All around us Christians are being drawn into the immanent agendas of everything from ecology and climate change to technological aides to a longer life.  It is as if Christians have forgotten the journey, have lost track of the path.  Liturgically it is the tie between the baptismal beginning and the funeral that ends with its own acknowledgement of that baptism and points beyond to an eternal future.  What was once there liturgically was also there architecturally.

What I mean is this?  The font was there both as the instrument of the new beginning and its reminder to the baptized of that new birth of their lost lives by water and the Word.  But just as the font was the beginning, the cemetery out back signaled the end.  The visual clues to this connection were always there but were known and appreciated only sporadically.  And that is a shame.  

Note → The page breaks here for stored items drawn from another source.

(** A matrix of doubles is shared with the native routine: what a
    routine writes through its argument, the caller sees. *)
Example run_scribbling_on_a_real_matrix :
  heap (state_after
          (Rtsne_multicore_Rtsne_cpp (H:=R_coerce.host) scribbling left_to_right
             p_matrix p_dims p_perplexity p_theta p_threads p_iterations session))
    !! p_matrix
  = Some (mk_robj (Real []) (Some [0; 0]) None).
Proof. vm_compute. reflexivity. Qed.

(** A matrix of integers is converted into a new object, and the same
    routine leaves the caller's matrix as it was. *)
Example run_scribbling_on_a_converted_matrix :
  heap (state_after
          (Rtsne_multicore_Rtsne_cpp (H:=R_coerce.host) scribbling left_to_right
             p_integer_matrix p_dims p_perplexity p_theta p_threads p_iterations
             session))
    !! p_integer_matrix
  = Some integer_matrix.
Proof. vm_compute. reflexivity. Qed.

(** * Further properties of the wrapper

    What lines 10 to 23 show beyond the claims above: which error is
    reported, which objects are accepted, what is allocated, what the
    order of evaluation can and cannot change, and what the conversions
    of the host make of the numbers they are given. *)

(** ** The call in terms of the evaluation of its arguments *)

Section Steps.
Context `{HostCoercion}.
Variable Rtsne_cpp : native.
Variable sequencing : param → nat.

(** [wrapper_run], keeping the run of [evaluate] it comes from. *)
Lemma wrapper_run_evaluate x1 x2 x3 x4 x5 x6 st :
  let a := mk_arguments x1 x2 x3 x4 x5 x6 in
  ∃ r st1 tr,
    evaluate a (evaluation_order sequencing) nothing_converted (GetRNGstate st)
    = (r, st1, tr)
    ∧ (∃ l, tr = EvAs <$> l)
    ∧ match r with
      | Throw e =>
          Rtsne_multicore_Rtsne_cpp Rtsne_cpp sequencing x1 x2 x3 x4 x5 x6 st
          = (Signalled (condition_of e), PutRNGstate st1,
             EvGetRNGstate :: tr ++ [EvPutRNGstate])
      | Ok c =>
          ∃ X d p t n m,
            (∀ q, ∃ sta, grown (GetRNGstate st) sta ∧ grown sta st1
                         ∧ converts sta st1 a q (passed X d p t n m q))
            ∧ Rtsne_multicore_Rtsne_cpp Rtsne_cpp sequencing x1 x2 x3 x4 x5 x6 st
              = (ending (Rtsne_cpp X d p t n m st1).1,
                 PutRNGstate (Rtsne_cpp X d p t n m st1).2,
                 EvGetRNGstate :: tr ++ [EvRtsne_cpp X d p t n m st1; EvPutRNGstate])
      end.
Proof.
  intros a.
  destruct (evaluate_run a (evaluation_order sequencing) nothing_converted
              (GetRNGstate st)) as (r & st1 & tr & Hr & Hg & Hc).
  exists r, st1, tr. split; [done|]. split.
  { destruct r as [c|e]; [destruct Hc as (-> & _); by eexists|].
    destruct Hc as (l1 & p & l2 & sta & _ & -> & _). by eexists. }
  unfold Rtsne_multicore_Rtsne_cpp, BEGIN_RCPP, body, RNGScope.
  fold a. unfold_M. rewrite Hr.
  destruct r as [c|e]; [|by destruct e].
  destruct Hc as (-> & Hin & _).
  assert (Hall : ∀ q, ∃ v sta, c q = Some v ∧ grown (GetRNGstate st) sta
                       ∧ grown sta st1 ∧ converts sta st1 a q v).
  { intros q. destruct (Hin q (evaluation_order_all sequencing q))
      as (v & sta & ? & ? & ? & _ & ?). by exists v, sta. }
  destruct (Hall P_X) as (v1 & s1 & Hc1 & ? & ? & Hv1).
  destruct (Hall P_no_dims_in) as (v2 & s2 & Hc2 & ? & ? & Hv2).
  destruct (Hall P_perplexity_in) as (v3 & s3 & Hc3 & ? & ? & Hv3).
  destruct (Hall P_theta_in) as (v4 & s4 & Hc4 & ? & ? & Hv4).
  destruct (Hall P_num_threads) as (v5 & s5 & Hc5 & ? & ? & Hv5).
  destruct (Hall P_max_iter) as (v6 & s6 & Hc6 & ? & ? & Hv6).
  destruct (converts_passed _ _ _ _ _ Hv1) as [X ->].
  destruct (converts_passed _ _ _ _ _ Hv2) as [d ->].
  destruct (converts_passed _ _ _ _ _ Hv3) as [p ->].
  destruct (converts_passed _ _ _ _ _ Hv4) as [t ->].
  destruct (converts_passed _ _ _ _ _ Hv5) as [n ->].
  destruct (converts_passed _ _ _ _ _ Hv6) as [m ->].
  exists X, d, p, t, n, m. split.
  { intros []; [exists s1|exists s2|exists s3|exists s4|exists s5|exists s6];
      by split_and!. }
  unfold call. rewrite Hc1, Hc2, Hc3, Hc4, Hc5, Hc6.
  destruct (Rtsne_cpp X d p t n m st1) as [[l|e] st2]; simpl.
  - by rewrite <- app_assoc.
  - destruct e; by rewrite <- app_assoc.
Qed.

The loss of these ties has come for many reasons.  On the one hand, the urbanization and suburbanization of the congregation has left churches without land to connect a cemetery to their building.  In rural areas it was extremely common but in our press for space, cemeteries have become expensive land hogs that few congregations find worth the investment.  On the other hand, burial is a less popular option today than ever before.  Of course, this is due to the cost (average funeral, stone, and burial plot is more expensive than ever) but it is also due to the mobility of families and the lack of a common ancestral home to be the location of burials.  In my own parish, few of the children of our families live locally and fewer of those families were local in the first place.  Cremation and figuring out what to do with the ashes has become normative for our time.  Although Christianity has had its issues with cremation, the cost and attention given to the body cannot be considered good Christian practice either.  So it is hard to deny the urge to cremate but even then the cremation cannot be allowed to avoid the need for a proper place of inurnment to prevent the ashes from being carted about.  That is not Christian either.  Nor is the sentimental favorite of dropping little bits and pieces of a loved one here and there as the cremains are left here and there where the deceased or the family has attachment.

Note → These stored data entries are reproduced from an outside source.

Lemma derived_columns_well_formed_witness :
  In row_sy1 (model_frame SEQNSort.sort model2 two_subjects) /\
  bpt row_sy1 = "SY"%string /\ bpi row_sy1 = 1%Z /\
  bpvar row_sy1 = ("BPX" +:+ bpt row_sy1 +:+ pretty (bpi row_sy1))%string.
Proof.
  split; [exact row_sy1_in_model2|].
  split; [reflexivity|]. split; [reflexivity|].
  exact (proj1 (proj2 (proj2
    (derived_columns_well_formed SEQNSort.sort two_subjects model2 row_sy1
       merge_sort_permutes row_sy1_in_model2)))).
Defined.

Lemma systolic_and_diastolic_frames_partition_witness :
  (length (model_frame SEQNSort.sort model2 two_subjects)
   + length (model_frame SEQNSort.sort model4 two_subjects)
   = length (model_frame SEQNSort.sort model1 two_subjects))%nat.
Proof.
  exact (proj1 (systolic_and_diastolic_frames_partition SEQNSort.sort two_subjects
                  merge_sort_permutes)).
Defined.

Lemma indicator_columns_witness :
  In row_sy1 (model_frame SEQNSort.sort model2 two_subjects) /\
  (sy row_sy1 + di row_sy1 = 1)%Z /\
  (sy1 row_sy1 + sy2 row_sy1 + sy3 row_sy1
   = if (bpi row_sy1 =? 4)%Z then 0 else sy row_sy1)%Z.
Proof.
  split; [exact row_sy1_in_model2|].
  assert (H := indicator_columns SEQNSort.sort two_subjects model2 row_sy1
                 merge_sort_permutes row_sy1_in_model2).
  split; [exact (proj1 H) | exact (proj1 (proj2 H))].
Defined.

Lemma dx_final_ascending_witness :
  StronglySorted Z.le
    (map (fun r : dxm_row => SEQN r) (dx_final SEQNSort.sort (cohort 72))).
Proof.
  exact (proj1 (dx_final_ascending SEQNSort.sort (cohort 72)
                  merge_sort_permutes merge_sort_ascends)).
Defined.

Lemma row_sy1_in_joined : In row_sy1 (dx_joined SEQNSort.sort two_subjects).
Proof. vm_compute. left. reflexivity. Qed.

Lemma row_di2_in_joined : In row_di2 (dx_joined SEQNSort.sort two_subjects).
Proof. vm_compute. do 3 right. left. reflexivity. Qed.

Lemma di_mean_is_subject_level_witness :
  In row_sy1 (dx_joined SEQNSort.sort two_subjects) /\
  In row_di2 (dx_joined SEQNSort.sort two_subjects) /\
  SEQN row_sy1 = SEQN row_di2 /\ di_mean row_sy1 = di_mean row_di2.
Proof.
  split; [exact row_sy1_in_joined|]. split; [exact row_di2_in_joined|].
  split; [reflexivity|].
  exact (proj1 (di_mean_is_subject_level SEQNSort.sort two_subjects)
           row_sy1 row_di2 row_sy1_in_joined row_di2_in_joined eq_refl).
Defined.

Lemma join_selects_rows_witness :
  map obs (dx_joined SEQNSort.sort [subject_1]) = dx_derived SEQNSort.sort [subject_1].
Proof.
  apply (proj2 (join_selects_rows SEQNSort.sort [subject_1])).
  intros r Hr. exists (add_derived (long_of subject_1 "BPXDI1")).
  split; [vm_compute; do 2 right; left; reflexivity|].
  vm_compute in Hr.
  destruct Hr as [<-|[<-|[<-|[<-|[]]]]]; repeat split; discriminate.
Defined.

Lemma small_tables_are_not_truncated_witness :
  (length two_subjects <= 625)%nat /\
  dx_final SEQNSort.sort two_subjects = dx_joined SEQNSort.sort two_subjects.
Proof.
  assert (H : (length two_subjects <= 625)%nat) by (cbn [length two_subjects]; lia).
  split; [exact H|].
  exact (proj1 (proj2 (small_tables_are_not_truncated SEQNSort.sort two_subjects
                         merge_sort_permutes) H)).
Defined.

Lemma at_most_four_readings_per_type_witness :
  (length (List.filter (fun r : dx_row => (SEQN r =? 1)%Z)
             (loc_bpt bpt "SY" (dx_derived SEQNSort.sort two_subjects)))
   <= 4 * length (List.filter (fun w => (df_SEQN w =? 1)%Z) two_subjects))%nat.
Proof.
  exact (proj1 (at_most_four_readings_per_type SEQNSort.sort two_subjects 1%Z
                  merge_sort_permutes)).
Defined.

Lemma subjects_do_not_depend_on_tie_order_witness :
  map (fun r : dxm_row => SEQN r) (dx_final SEQNSort.sort (cohort 72)) =
  map (fun r : dxm_row => SEQN r) (dx_final sort_reversed (cohort 72)).
Proof.
  exact (proj1 (subjects_do_not_depend_on_tie_order SEQNSort.sort sort_reversed
                  (cohort 72) merge_sort_permutes merge_sort_ascends
                  sort_reversed_permutes sort_reversed_ascends)).
Defined.

Lemma groupby_mean_skips_missing_witness :
  groupby_SEQN_bp_mean (map add_derived (melt two_subjects)) !! 1%Z = Some (366 # 4) /\
  (366 # 4 ==
   Qsum [110; 112; 70; 74] / inject_Z (Z.of_nat (length [110%Q; 112%Q; 70%Q; 74%Q])))%Q.
Proof.
  assert (E : groupby_SEQN_bp_mean (map add_derived (melt two_subjects)) !! 1%Z
              = Some (366 # 4)) by (vm_compute; reflexivity).
  assert (K : forall r : dx_row,
             In r (map add_derived (melt two_subjects)) -> SEQN r = 1%Z ->
             exists r' : dx_row,
               In r' (map add_derived (melt two_subjects)) /\ SEQN r' = 1%Z /\
               bp r' <> None).
  { intros _ _ _. exists (add_derived (long_of subject_1 "BPXSY1")).
    split; [vm_compute; left; reflexivity|]. split; [reflexivity | discriminate]. }
  split; [exact E|].
  exact (proj2 (proj2 (groupby_mean_skips_missing
                         (map add_derived (melt two_subjects)) 1%Z K) (366 # 4) E)).
Defined.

All of this might simply be academic except that the advent of the celebration of life with its attention on the past and the lack of attention given to the proper resting place of the remains have only encouraged this focus on the life lived instead of the life promised in baptism.  It shows up more and more in the funeral services (or, as I detest, celebrations of life) but also in the sermons and homilies from clergy.  It is not uncommon to hear little or no mention of the resurrection of the body and the life everlasting which are the gift of our Risen Savior.  Instead, we are left with a vague notion of a spiritualized existence somewhere out there -- not far from Disney's circle of life idea where the future is some grand reunion with nature and the spirits of all the dead more than the resurrection of the body and the life everlasting IN Christ.

It makes me long for the visual clue of font and cemetery that connects the eye and the mind to what baptism promises and God's fulfillment of the new and everlasting life which is His gift and blessing from the water and the Spirit.  Maybe we need to work more on this re-connection -- especially during Lent.